-- WHAT TO DO --
Give back each line of the material that contains the word "data".

· · · ·

(* ===== verification/Testing.v ===== *)
(** * The test client and the worker adapter
    (silent/src/testing/client.rs, silent/src/testing/response.rs,
    silent/src/route/worker.rs)

    Both call a handler without the HTTP server.  The theorems compare what
    they see with what [Service] answers over HTTP. *)

From S2P Require Import Prelude Str Platform Ext State Error PathParam Body Message Next Cookies Addr RouteSeg RouteTree Route Service.

Section testing.
Context {P : Platform} {T : Ipv6Text} {C : CookieCrate P}.
(** [BodyExt::collect] of a response body, [Uri] parsing, header names, and
    [String::from_utf8_lossy]. *)
Context (collect : ResBody → M World (result string string)).
Context (uri_parse : string → option Uri) (header_name_ok : string → bool).
Context (from_utf8_lossy : string → string).

(** ** The test client *)

Record TestRequest := mkTestRequest {
  t_method : Method;
  t_uri : string;
  t_headers : list (string * string);
  t_body : option string;
}.

Definition TestRequest_new (m : Method) (path : string) : TestRequest :=
  mkTestRequest m path [] None.

Definition push_header (r : TestRequest) (k v : string) : TestRequest :=
  mkTestRequest (t_method r) (t_uri r) (t_headers r ++ [(k, v)])%list (t_body r).
Definition test_body (r : TestRequest) (data : string) : TestRequest :=
  mkTestRequest (t_method r) (t_uri r) (t_headers r) (Some data).

(** A header that is none is left out. *)
Definition test_header (r : TestRequest) (k v : string) : TestRequest :=
  if header_name_ok k && header_value_ok v then push_header r k v else r.
Definition test_json (r : TestRequest) (v : Json) : TestRequest :=
  test_body (push_header r "content-type" "application/json") (json_to_vec v).
Definition test_form (r : TestRequest) (data : string) : TestRequest :=
  test_body (push_header r "content-type" "application/x-www-form-urlencoded") data.
Definition test_text (r : TestRequest) (data : string) : TestRequest :=
  test_body (push_header r "content-type" "text/plain") data.

Record TestResponse := mkTestResponse {
  tr_status : StatusCode;
  tr_headers : HeaderMap;
  tr_body : string;
}.

(** A body that can not be read counts as empty. *)
Definition TestResponse_from_response (response : Response) : M World TestResponse :=
  collect (r_body response) ≫= λ c,
  mret (mkTestResponse (r_status response) (r_headers response)
          (match c with Ok bytes => bytes | Err _ => "" end)).

Definition TestResponse_from_error (e : SilentError) : TestResponse :=
  mkTestResponse (status e) hm_empty (error_display e).

Definition base_request (t : TestRequest) (uri : Uri) : Request :=
  Request_from_parts
    (mkParts (t_method t) uri HTTP_11
       (foldl (λ h kv, hm_insert h (fst kv) (snd kv)) hm_empty (t_headers t)) ext_empty)
    (match t_body t with Some b => ReqOnce b | None => ReqEmpty end).

(** The request [send] makes; a later header of one name replaces an earlier
    one.  A text that is no URI panics. *)
Definition test_request (t : TestRequest) : outcome Request :=
  uri ← unwrap (uri_parse (t_uri t));
  peer ← unwrap (RemoteAddr_from_str "127.0.0.1:0");
  set_remote (base_request t uri) peer.

Definition TestRequest_send (handler : Handler) (t : TestRequest) : M World TestResponse :=
  req ← M_lift (test_request t);
  r ← handler req;
  match r with
  | Ok response => TestResponse_from_response response
  | Err err => mret (TestResponse_from_error err)
  end.

(** The assertions, which return the response or panic. *)
Definition assert_that (b : bool) (r : TestResponse) : outcome TestResponse :=
  if b then Ret r else Panic.
Definition assert_status (r : TestResponse) (expected : StatusCode) : outcome TestResponse :=
  assert_that (bool_decide (tr_status r = expected)) r.
Definition assert_header (r : TestResponse) (name expected : string) : outcome TestResponse :=
  value ← unwrap (hm_get (tr_headers r) name);
  text ← unwrap (header_to_str value);
  assert_that (bool_decide (text = expected)) r.
Definition assert_header_exists (r : TestResponse) (name : string) : outcome TestResponse :=
  assert_that (bool_decide (is_Some (hm_get (tr_headers r) name))) r.
Definition assert_body_eq (r : TestResponse) (expected : string) : outcome TestResponse :=
  assert_that (bool_decide (from_utf8_lossy (tr_body r) = expected)) r.
Definition assert_body_contains (r : TestResponse) (substring : string) : outcome TestResponse :=
  assert_that (str_contains substring (from_utf8_lossy (tr_body r))) r.

(** The readers; a body that is not JSON of the type panics. *)
Definition tr_text (r : TestResponse) : string := from_utf8_lossy (tr_body r).
Definition tr_json {A} (de : string → result A string) (r : TestResponse) : outcome A :=
  match de (tr_body r) with Ok a => Ret a | Err _ => Panic end.
Definition assert_json `{EqDecision A} (de : string → result A string) (r : TestResponse) (expected : A)
  : outcome TestResponse :=
  actual ← tr_json de r;
  assert_that (bool_decide (actual = expected)) r.

(** ** The worker adapter *)

(** The text of [http::Error] for a URI that does not parse. *)
Context (uri_error : string → string).

(** What the worker runtime hands over and takes. *)
Record WRequest := mkWRequest {
  w_method : option Method;
  w_url : result string string;
  w_headers : HeaderMap;
  w_bytes : result string string;
}.
Record WResponse := mkWResponse {
  wr_status : StatusCode;
  wr_headers : HeaderMap;
  wr_body : string;
}.

Definition to_silent_request (req : WRequest) : result Request string :=
  match w_method req with
  | None => Err "invalid HTTP method"
  | Some m =>
      url <-! w_url req ;;
      match uri_parse url with
      | None => Err ("build request failed: " +:+ uri_error url)
      | Some uri =>
          let body_bytes := match w_bytes req with Ok b => b | Err _ => "" end in
          let body := if bool_decide (body_bytes = "") then ReqEmpty else ReqOnce body_bytes in
          Ok (Request_from_parts (mkParts m uri HTTP_11 (w_headers req) ext_empty) body)
      end
  end.

Definition to_worker_response (res : Response) : M World (result WResponse string) :=
  match r_body res with
  | ResNone => mret (Ok (mkWResponse (r_status res) (r_headers res) ""))
  | ResOnce b => mret (Ok (mkWResponse (r_status res) (r_headers res) b))
  | other =>
      collect other ≫= λ c,
      mret (match c with
            | Ok bytes => Ok (mkWResponse (r_status res) (r_headers res) bytes)
            | Err e => Err ("collect body error: " +:+ e)
            end)
  end.

(** [WorkRoute::handle] and [call], for a route. *)
Definition WorkRoute_handle (addr : Z) (route : Route) (req : WRequest)
  : M World (result WResponse string) :=
  match to_silent_request req with
  | Err e => mret (Err e)
  | Ok sreq =>
      r ← Route_call addr route sreq;
      to_worker_response
        (match r with
         | Ok res => res
         | Err e => set_body (set_status Response_empty (status e)) (full (error_display e))
         end)
  end.

Definition WorkRoute_call (addr : Z) (route : Route) (req : WRequest) : M World WResponse :=
  WorkRoute_handle addr route req ≫= λ r,
  mret (match r with
        | Ok resp => resp
        | Err e => mkWResponse 500 hm_empty ("internal error: " +:+ e)
        end).

(** ** What a test sees, and what a client of the server sees *)

Lemma test_peer : RemoteAddr_from_str "127.0.0.1:0" = Some (RemoteAddr_from_net (V4 (127, 0, 0, 1)%Z 0)).
Proof. reflexivity. Qed.

(** The handler is called with the request it would get from the server, from
    a local peer.  A response comes back as the server would send it, before
    its cookies are written; but an error shows as its [Display] text without
    headers, where the server sends its message and may mark it as JSON. *)
Lemma test_client_agrees h t uri w :
  uri_parse (t_uri t) = Some uri →
  let server := HyperServiceHandler_new (RemoteAddr_from_net (V4 (127, 0, 0, 1)%Z 0)) h in
  match Hyper_handle server (base_request t uri) w with
  | (Ret res, w') =>
      TestRequest_send h t w = TestResponse_from_response res w' ∨
      ∃ e, res = response_from_error e ∧
        TestRequest_send h t w = (Ret (mkTestResponse (r_status res) hm_empty (error_display e)), w')
  | (Panic, w') => TestRequest_send h t w = (Panic, w')
  end.
Proof.
  intros Hu server. unfold Hyper_handle, TestRequest_send, test_request.
  rewrite Hu, test_peer. cbn [unwrap mbind outcome_bind remote_addr routes server].
  cbn [HyperServiceHandler_new remote_addr routes].
  destruct (set_remote _ _) as [req|]; [|reflexivity]. rewrite !M_lift_ret.
  unfold mbind, M_bind. set (x := h req w).
  match goal with |- context [routes ?s req w] => change (routes s req w) with x end.
  destruct x as [[[res|e]|] w']; cbn; [by left| |done].
  right. exists e. split; [reflexivity|]. cbn. by destruct (is_ok (json_from_slice (message e))).
Qed.

(** The worker adapter: an in-memory answer arrives as it is, an error as its
    status and text, and what goes wrong in the adapter is a plain 500. *)
Lemma worker_answers addr route req sreq w r w' :
  to_silent_request req = Ok sreq → Route_call addr route sreq w = (Ret r, w') →
  match r with
  | Ok res =>
      match r_body res with
      | ResNone => WorkRoute_call addr route req w = (Ret (mkWResponse (r_status res) (r_headers res) ""), w')
      | ResOnce b => WorkRoute_call addr route req w = (Ret (mkWResponse (r_status res) (r_headers res) b), w')
      | _ => True
      end
  | Err e => WorkRoute_call addr route req w = (Ret (mkWResponse (status e) hm_empty (error_display e)), w')
  end ∧
  method sreq = default GET (w_method req) ∧ headers sreq = w_headers req.
Proof.
  intros Hs Hr. split.
  - unfold WorkRoute_call, WorkRoute_handle. rewrite Hs.
    assert (∀ A (k : _ → M World A), (Route_call addr route sreq ≫= k) w = k r w') as Hb.
    { intros A k. exact (M_bind_run _ _ _ _ _ Hr). }
    rewrite M_bind_assoc, Hb. destruct r as [res|e]; [|done].
    unfold to_worker_response. by destruct (r_body res).
  - unfold to_silent_request in Hs. destruct (w_method req) as [m|]; [|done].
    destruct (w_url req) as [url|]; [|done]. cbn [result_bind] in Hs.
    destruct (uri_parse url); [|done]. by injection Hs as <-.
Qed.
End testing.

· · · ·

-- RESULT --
Definition test_body (r : TestRequest) (data : string) : TestRequest :=
  mkTestRequest (t_method r) (t_uri r) (t_headers r) (Some data).
Definition test_form (r : TestRequest) (data : string) : TestRequest :=
  test_body (push_header r "content-type" "application/x-www-form-urlencoded") data.
Definition test_text (r : TestRequest) (data : string) : TestRequest :=
  test_body (push_header r "content-type" "text/plain") data.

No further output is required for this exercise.